She was tall, her head crowned with a feathered hat, although as far as Harry could tell, she hadn’t been on her way out. She had a thin, pinched mouth, but bright blue eyes that suggested she was always on the verge of telling a joke. Her hands had long, slender white fingers, each one adorned with a silver ring. Her robes swirled around her, beautiful but a network of patches. It was hard for Harry to imagine Narcissa Malfoy being friends with a woman who seemed so—gaudy.
“Hullo,” Mrs. Wellworth said, reaching out and clasping his hand as if they were old friends. Then she studied him and added frankly, “Not that I know who you are, mind, but I find that it pays to be polite to people.”
Harry smiled in spite of his worry that she wouldn’t remember the Malfoys or want to defend them. After all, she could have come to their defense already if she wanted to. “My name is Harry Evans,” he said. “I’ve agreed to be the barrister for the Malfoys in their trial, since no one else seems interested in doing it.”
“Ah, yes, I read about you in the paper!” Wellworth looked delighted at placing him. She stepped back and waved him into the house. “Won’t you come in?”
Harry tried not to gape as he stepped inside. The hall had bronze paper on the walls and so many mirrors that Harry grew dizzy, watching himself walk through a forest of reflections. The shelves were made of wood, or at least Harry thought so until he rapped one with a shoulder in passing; they were solid bronze. Golden lamps and golden statuettes of cats and dogs in what seemed to be an Egyptian style stood everywhere.
Harry’s wonder that the silent, elegant Malfoys he knew would be friends with someone like this grew, but he could hardly say that aloud, so he just followed Wellworth into the drawing room, blinking as he went and trying to decide what he would say. Perhaps this was a woman who appreciated honesty; at least, she hadn’t thrown him out of the house for being honest so far. He would try that, then.
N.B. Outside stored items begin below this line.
(* ===== verification/StoreCore.v ===== *)
(** * What makes an MVCC state well formed

    The index and the tables, without the machinery around them: [G] gives
    every key's generations, [ts] the table rows.  [core_inv] ties them:
    generations in revision order, one record per event, and one
    [lease_keys] row per live key on a lease.  The lemmas say what a put, a
    delete and a compaction do to it and to what reads see; the store's
    methods reduce to them. *)

From S2P Require Import Prelude Revision Record KvStore Lease Cache Auth Store.

Section core.
Context `{BincodeLaws KvRecord}.

Definition kv_row (ts : Tables) (k : bytes) (rev : Revision) : option KvRecord :=
  ts !! (TABLE_KV, make_kv_key k rev) ≫= deserialize.

(** The live record of a key, and the one a read at revision [t] sees. *)
Definition live_rec (G : bytes → list Generation) (ts : Tables) (k : bytes) : option KvRecord :=
  current_of (G k) ≫= kv_row ts k.
Definition read_rec (G : bytes → list Generation) (ts : Tables) (k : bytes) (t : Z)
    : option KvRecord :=
  revision_at (G k) (mkRev t i64_max) ≫= kv_row ts k.

Definition tomb_rec (k : bytes) (t : Revision) : KvRecord := mkKv k [] 0 (main t) 0 0 true.

(** A stored put of key [k] at [rev], in a generation created at [c]. *)
Definition put_rec_ok (k : bytes) (c rev : Revision) (rec : KvRecord) : Prop :=
  rec_key rec = k ∧ create_revision rec = main c ∧ mod_revision rec = main rev ∧
  1 ≤ version rec ∧ is_i64 (rec_lease rec) ∧ deleted rec = false.

(** A revision the store allocates. *)
Definition rev_pos (r : Revision) : Prop :=
  0 < main r ≤ i64_max ∧ 0 ≤ sub r ≤ i64_max.

Lemma rev_pos_wf r : rev_pos r → rev_wf r.
Proof. unfold rev_pos, rev_wf. ints. Qed.

Record core_inv (G : bytes → list Generation) (ts : Tables) (bound : Revision) : Prop := {
  ci_wf k : gens_wf (G k);
  ci_bound k e : e ∈ history (G k) → rev_lt e.1 bound ∧ rev_pos e.1;
  ci_puts k g r :
    g ∈ G k → r ∈ revs g → ∃ rec, kv_row ts k r = Some rec ∧ put_rec_ok k (created g) r rec;
  ci_tomb k g t : g ∈ G k → tombstone g = Some t → kv_row ts k t = Some (tomb_rec k t);
  ci_lease rk :
    is_Some (ts !! (TABLE_LEASE_KEYS, rk)) ↔
    ∃ k rec, live_rec G ts k = Some rec ∧ rec_lease rec ≠ 0 ∧
             rk = lease_key_index (rec_lease rec) k
}.

Definition upd (G : bytes → list Generation) (k : bytes) (gens : list Generation)
    : bytes → list Generation :=
  λ k', if decide (k = k') then gens else G k'.

Lemma upd_eq G k gens : upd G k gens k = gens.
Proof. unfold upd. by rewrite decide_True. Qed.
Lemma upd_ne G k gens k' : k ≠ k' → upd G k gens k' = G k'.
Proof. intros. unfold upd. by rewrite decide_False. Qed.

(** ** Events and generations *)

Lemma elem_of_snoc {A} (l : list A) x : x ∈ l ++ [x].
Proof. apply elem_of_app. right. by apply list_elem_of_singleton. Qed.

Lemma elem_of_gen_events g r d :
  (r, d) ∈ gen_events g ↔ (d = false ∧ r ∈ revs g) ∨ (d = true ∧ tombstone g = Some r).
Proof.
  unfold gen_events. rewrite elem_of_app, list_elem_of_fmap.
  destruct (tombstone g) as [t|].
  - rewrite list_elem_of_singleton. naive_solver.
  - rewrite elem_of_nil. naive_solver.
Qed.

Lemma elem_of_snoc_iff {A} (l : list A) x y : x ∈ l ++ [y] ↔ x ∈ l ∨ x = y.
Proof. by rewrite elem_of_app, list_elem_of_singleton. Qed.

Lemma history_put gens g r : g ∈ gens → r ∈ revs g → (r, false) ∈ history gens.
Proof. intros Hg Hr. apply history_elem. exists g. split; [done|]. apply elem_of_gen_events. auto. Qed.

Lemma history_tomb gens g t : g ∈ gens → tombstone g = Some t → (t, true) ∈ history gens.
Proof. intros Hg Hr. apply history_elem. exists g. split; [done|]. apply elem_of_gen_events. auto. Qed.

(** The live revision is the last event, a put of the last generation. *)
Lemma current_of_Some gens r :
  current_of gens = Some r →
  ∃ gs g rs, gens = gs ++ [g] ∧ is_open g = true ∧ revs g = rs ++ [r] ∧
             history gens = history gs ++ ((λ r, (r, false)) <$> rs) ++ [(r, false)].
Proof.
  unfold current_of. destruct gens as [|g gs _] using rev_ind; [done|].
  rewrite last_snoc. destruct (is_open g) eqn:Ho; [|done]. intros [rs Hrs]%last_Some.
  exists gs, g, rs. split_and!; [done..|]. rewrite history_snoc. unfold gen_events.
  rewrite Hrs, fmap_app. unfold is_open in Ho. destruct (tombstone g); [done|].
  cbn. by rewrite app_nil_r.
Qed.

Lemma current_of_live gens : gens_wf gens → gens_live gens = true → is_Some (current_of gens).
Proof.
  intros Hwf (gs & g & -> & Ho)%gens_live_inv. unfold current_of. rewrite last_snoc, Ho.
  apply gens_wf_snoc in Hwf as (_ & (Hne & _) & _). unfold gen_events, is_open in *.
  destruct (tombstone g); [done|]. rewrite app_nil_r in Hne.
  destruct (revs g) as [|r rs _] using rev_ind; [done|]. rewrite last_snoc. eauto.
Qed.

Lemma current_of_not_live gens : gens_live gens = false → current_of gens = None.
Proof.
  unfold gens_live, current_of. destruct (last gens); [|done]. by intros ->.
Qed.

Lemma current_current_of idx : fst <$> current idx = current_of (generations idx).
Proof.
  unfold current, current_of. destruct (last _) as [g|]; [|done].
  destruct (is_open g); [|done]. by destruct (last (revs g)).
Qed.

Lemma current_of_elem gens r : current_of gens = Some r → (r, false) ∈ history gens.
Proof. intros (gs & g & rs & _ & _ & _ & ->)%current_of_Some. set_solver. Qed.

(** A read at or above every event sees the live revision. *)
Lemma revision_at_current gens t :
  gens_wf gens → (∀ e, e ∈ history gens → rev_le e.1 t) →
  revision_at gens t = current_of gens.
Proof.
  intros Hwf Hle. rewrite revision_at_hist by apply Hwf.
  destruct gens as [|g gs _] using rev_ind; [done|].
  rewrite history_snoc. unfold current_of. rewrite last_snoc.
  apply gens_wf_snoc in Hwf as (_ & (Hne & _) & _). unfold is_open, gen_events in *.
  destruct (tombstone g) as [t'|] eqn:Ht.
  - rewrite app_assoc. rewrite hist_at_snoc_above; [done|].
    apply (Hle (t', true)), (history_tomb _ g); [apply elem_of_snoc|done].
  - rewrite app_nil_r in *. destruct (revs g) as [|r rs _] eqn:Hrs using rev_ind; [done|].
    rewrite last_snoc, fmap_app. cbn. rewrite app_assoc, hist_at_snoc_above; [done|].
    apply (Hle (r, false)), (history_put _ g); [apply elem_of_snoc|].
    rewrite Hrs. apply elem_of_snoc.
Qed.

(** ** What the index operations do to the generations *)

Lemma alter_last_live {A} (f : A → A) gs g : alter_last f (gs ++ [g]) = gs ++ [f g].
Proof. apply alter_last_snoc. Qed.

Lemma record_put_gens k gens rev idx' v c :
  record_put (mkIdx k gens) rev = (idx', (v, c)) →
  1 ≤ v ∧ idx_key idx' = k ∧ generations idx' ≠ [] ∧
  (∀ g r, g ∈ generations idx' → r ∈ revs g →
     r = rev ∧ created g = c ∨ ∃ g0, g0 ∈ gens ∧ created g0 = created g ∧ r ∈ revs g0) ∧
  (∀ g t, g ∈ generations idx' → tombstone g = Some t →
     ∃ g0, g0 ∈ gens ∧ tombstone g0 = Some t).
Proof.
  unfold record_put. cbn [generations idx_key]. rewrite needs_new_live.
  destruct (gens_live gens) eqn:Hl; cbn [negb].
  - destruct (gens_live_inv _ Hl) as (gs & g0 & -> & Ho).
    rewrite alter_last_snoc, last_snoc. intros [= <- <- <-]. cbn.
    split_and!; [rewrite length_app; cbn; lia|done|by destruct gs|..].
    + intros g r [Hg| ->]%elem_of_snoc_iff; cbn.
      * right. exists g. split_and!; [by apply elem_of_app; left|done..].
      * intros [Hr| ->]%elem_of_snoc_iff; [right|by left].
        exists g0. split_and!; [apply elem_of_snoc|done..].
    + intros g t [Hg| ->]%elem_of_snoc_iff; cbn.
      * exists g. split; [by apply elem_of_app; left|done].
      * unfold is_open in Ho. by destruct (tombstone g0).
  - intros [= <- <- <-]. cbn. split_and!; [lia|done|by destruct gens|..].
    + intros g r [Hg| ->]%elem_of_snoc_iff; cbn.
      * right. by exists g.
      * intros ->%list_elem_of_singleton. by left.
    + intros g t [Hg| ->]%elem_of_snoc_iff; [by exists g|done].
Qed.

Lemma record_delete_gens k gens rev idx' :
  record_delete (mkIdx k gens) rev = (idx', true) →
  idx_key idx' = k ∧ generations idx' ≠ [] ∧
  (∀ g r, g ∈ generations idx' → r ∈ revs g →
     ∃ g0, g0 ∈ gens ∧ created g0 = created g ∧ r ∈ revs g0) ∧
  (∀ g t, g ∈ generations idx' → tombstone g = Some t →
     t = rev ∨ ∃ g0, g0 ∈ gens ∧ tombstone g0 = Some t).
Proof.
  unfold record_delete. cbn [generations idx_key].
  destruct gens as [|g0 gs _] using rev_ind; [done|]. rewrite last_snoc.
  destruct (is_open g0); [|done]. rewrite alter_last_snoc. intros [= <-]. cbn.
  split_and!; [done|by destruct gs|..].
  - intros g r [Hg| ->]%elem_of_snoc_iff Hr.
    + exists g. split_and!; [by apply elem_of_app; left|done..].
    + exists g0. split_and!; [apply elem_of_snoc|done..].
  - intros g t [Hg| ->]%elem_of_snoc_iff.
    + intros Ht. right. exists g. split; [by apply elem_of_app; left|done].
    + cbn. intros [= ->]. by left.
Qed.

(** ** Rows *)

Lemma kv_row_put ts k rev rec b k' r :
  rev_wf rev → rev_wf r → serialize rec = Some b →
  kv_row (apply_op (OpPut TABLE_KV (make_kv_key k rev) b) ts) k' r =
  if decide (k = k' ∧ rev = r) then Some rec else kv_row ts k' r.
Proof.
  intros Hrev Hr Hb. unfold kv_row. rewrite apply_op_lookup.
  destruct (decide (k = k' ∧ rev = r)) as [[-> ->]|Hne].
  - rewrite decide_True by done. cbn. by apply deserialize_serialize.
  - rewrite decide_False; [done|]. intros [_ [??]%make_kv_key_inj]; naive_solver.
Qed.

Lemma kv_row_other b ts k r :
  (∀ op, op ∈ b → op_table op ≠ TABLE_KV) → kv_row (apply_batch b ts) k r = kv_row ts k r.
Proof. intros Hb. unfold kv_row. by rewrite apply_batch_other. Qed.

(** The [lease_keys] writes of a key moving from lease [old] to [new]. *)
Definition lease_ops (old new : Z) (k : bytes) : WriteBatch :=
  if old =? new then []
  else (if old =? 0 then [] else [OpDelete TABLE_LEASE_KEYS (lease_key_index old k)])
       ++ (if new =? 0 then [] else [OpPut TABLE_LEASE_KEYS (lease_key_index new k) []]).

Lemma lease_ops_table old new k op : op ∈ lease_ops old new k → op_table op = TABLE_LEASE_KEYS.
Proof.
  unfold lease_ops. repeat case_match; cbn; try rewrite elem_of_nil; set_solver.
Qed.

Lemma lease_ops_rows old new k ts rk :
  is_i64 old → is_i64 new →
  (old ≠ 0 → is_Some (ts !! (TABLE_LEASE_KEYS, lease_key_index old k))) →
  is_Some (apply_batch (lease_ops old new k) ts !! (TABLE_LEASE_KEYS, rk)) ↔
  (new ≠ 0 ∧ rk = lease_key_index new k) ∨
  (is_Some (ts !! (TABLE_LEASE_KEYS, rk)) ∧ ¬ (old ≠ 0 ∧ rk = lease_key_index old k)).
Proof.
  intros Hold Hnew Hrow. unfold lease_ops.
  destruct (Z.eqb_spec old new) as [->|Hne].
  { cbn. destruct (decide (new ≠ 0 ∧ rk = lease_key_index new k)) as [[? ->]|]; naive_solver. }
  destruct (Z.eqb_spec old 0) as [->|Hz0], (Z.eqb_spec new 0) as [->|Hz1]; cbn [app];
    rewrite ?apply_batch_app;
    repeat change (apply_batch (?op :: ?b) ?t) with (apply_batch b (apply_op op t));
    change (apply_batch [] ?t) with t; rewrite ?apply_op_lookup.
  - naive_solver.
  - case_decide as Hd; naive_solver.
  - case_decide as Hd; [|naive_solver].
    destruct Hd as [_ <-]. split; [by intros []|]. naive_solver.
  - case_decide as Hd; [naive_solver|]. case_decide as Hd'; [|naive_solver].
    destruct Hd' as [_ <-]. split; [by intros []|].
    intros [[_ Heq]|[_ Hn]]; exfalso; [by apply Hd|by apply Hn].
Qed.

(** ** One more event *)

Definition rev_next (r : Revision) : Revision := mkRev (main r) (sub r + 1).

Lemma rev_lt_next r : rev_lt r (rev_next r).
Proof. unfold rev_lt, rev_next. cbn. lia. Qed.

Lemma live_rec_inv G ts bound k rec :
  core_inv G ts bound → live_rec G ts k = Some rec →
  ∃ r g, current_of (G k) = Some r ∧ g ∈ G k ∧ r ∈ revs g ∧ kv_row ts k r = Some rec ∧
         put_rec_ok k (created g) r rec.
Proof.
  intros Hc Hl. unfold live_rec in Hl.
  destruct (current_of (G k)) as [r|] eqn:Hr; [|done]. cbn in Hl.
  pose proof Hr as (gs & g & rs & HG & _ & Hrs & _)%current_of_Some.
  exists r, g. rewrite HG. assert (g ∈ gs ++ [g]) as Hg by apply elem_of_snoc.
  assert (r ∈ revs g) as Hin by (rewrite Hrs; apply elem_of_snoc).
  split_and!; try done. destruct (ci_puts _ _ _ Hc k g r) as (rec' & Hrow & Hok);
    [by rewrite HG|done|]. congruence.
Qed.

Lemma revision_at_elem gens t r :
  gens_wf gens → revision_at gens t = Some r → (r, false) ∈ history gens.
Proof. intros Hwf. rewrite revision_at_iff by done. naive_solver. Qed.

Lemma core_bound_wf G ts bound k e : core_inv G ts bound → e ∈ history (G k) → rev_wf e.1.
Proof. intros Hc He. by eapply rev_pos_wf, (ci_bound _ _ _ Hc k). Qed.

Section event.
Context (G : bytes → list Generation) (ts : Tables) (bound : Revision).
Context (k : bytes) (rev : Revision) (d : bool) (gens' : list Generation).
Context (rec : KvRecord) (b : bytes) (old new : Z).
Context (bound' : Revision) (Hlt : rev_lt rev bound') (Hle : rev_le bound bound').
Context (Hc : core_inv G ts bound) (Hpos : rev_pos rev).
Context (Hfresh : ∀ e, e ∈ history (G k) → rev_lt e.1 rev).
Context (Hb : serialize rec = Some b).
Context (Hwf : gens_wf gens') (Hhist : history gens' = history (G k) ++ [(rev, d)]).
Context (Hputs : ∀ g r, g ∈ gens' → r ∈ revs g →
  r = rev ∧ put_rec_ok k (created g) rev rec ∨
  ∃ g0, g0 ∈ G k ∧ created g0 = created g ∧ r ∈ revs g0).
Context (Htomb : ∀ g t, g ∈ gens' → tombstone g = Some t →
  t = rev ∧ rec = tomb_rec k rev ∨ ∃ g0, g0 ∈ G k ∧ tombstone g0 = Some t).
Context (Hcur : current_of gens' = if d then None else Some rev).
Context (Hold : old = default 0 (rec_lease <$> live_rec G ts k)).
Context (Hnew : new = if d then 0 else rec_lease rec) (Hi64 : is_i64 new).

Let G' := upd G k gens'.
Let ts' := apply_batch (OpPut TABLE_KV (make_kv_key k rev) b :: lease_ops old new k) ts.

Lemma event_row k' r :
  rev_wf r → kv_row ts' k' r = if decide (k = k' ∧ rev = r) then Some rec else kv_row ts k' r.
Proof.
  intros Hr. unfold ts'.
  change (apply_batch (?op :: ?l) ts) with (apply_batch l (apply_op op ts)).
  rewrite kv_row_other by (intros op Hop; by rewrite (lease_ops_table _ _ _ _ Hop)).
  apply kv_row_put; [by apply rev_pos_wf|done..].
Qed.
“Madam?” he asked, when they were settled into the drawing room—just as crowded with white furniture and knickknacks as the front hall had been with bronze and gold, and with mirrors—and a house-elf had brought them a tray of tea in a silver service. “I didn’t know if you realized it, but I am trying to free the Malfoys.”
Wellworth gave him an amused look and sat back, sipping tea from her cup. She smacked her lips as she did so, and her sleeve, bright blue in background with patches of red and purple, swirled around her arm. “Yes, I did think that. I saw your photograph in the paper, and you didn’t seem to be someone who would give up easily, or take a case like this only for the fun of it.”
Harry licked his lips and put down the cup, waving away the house-elf when it reappeared and tried to give him more milk. “I mean—Mrs. Wellworth, I want you to be a character witness for Mrs. Malfoy.” The more he thought about it, the more he didn’t know if he would be able to get Lucius off, or if he should try. “Are you going to agree to do that? You haven’t been by their side so far.”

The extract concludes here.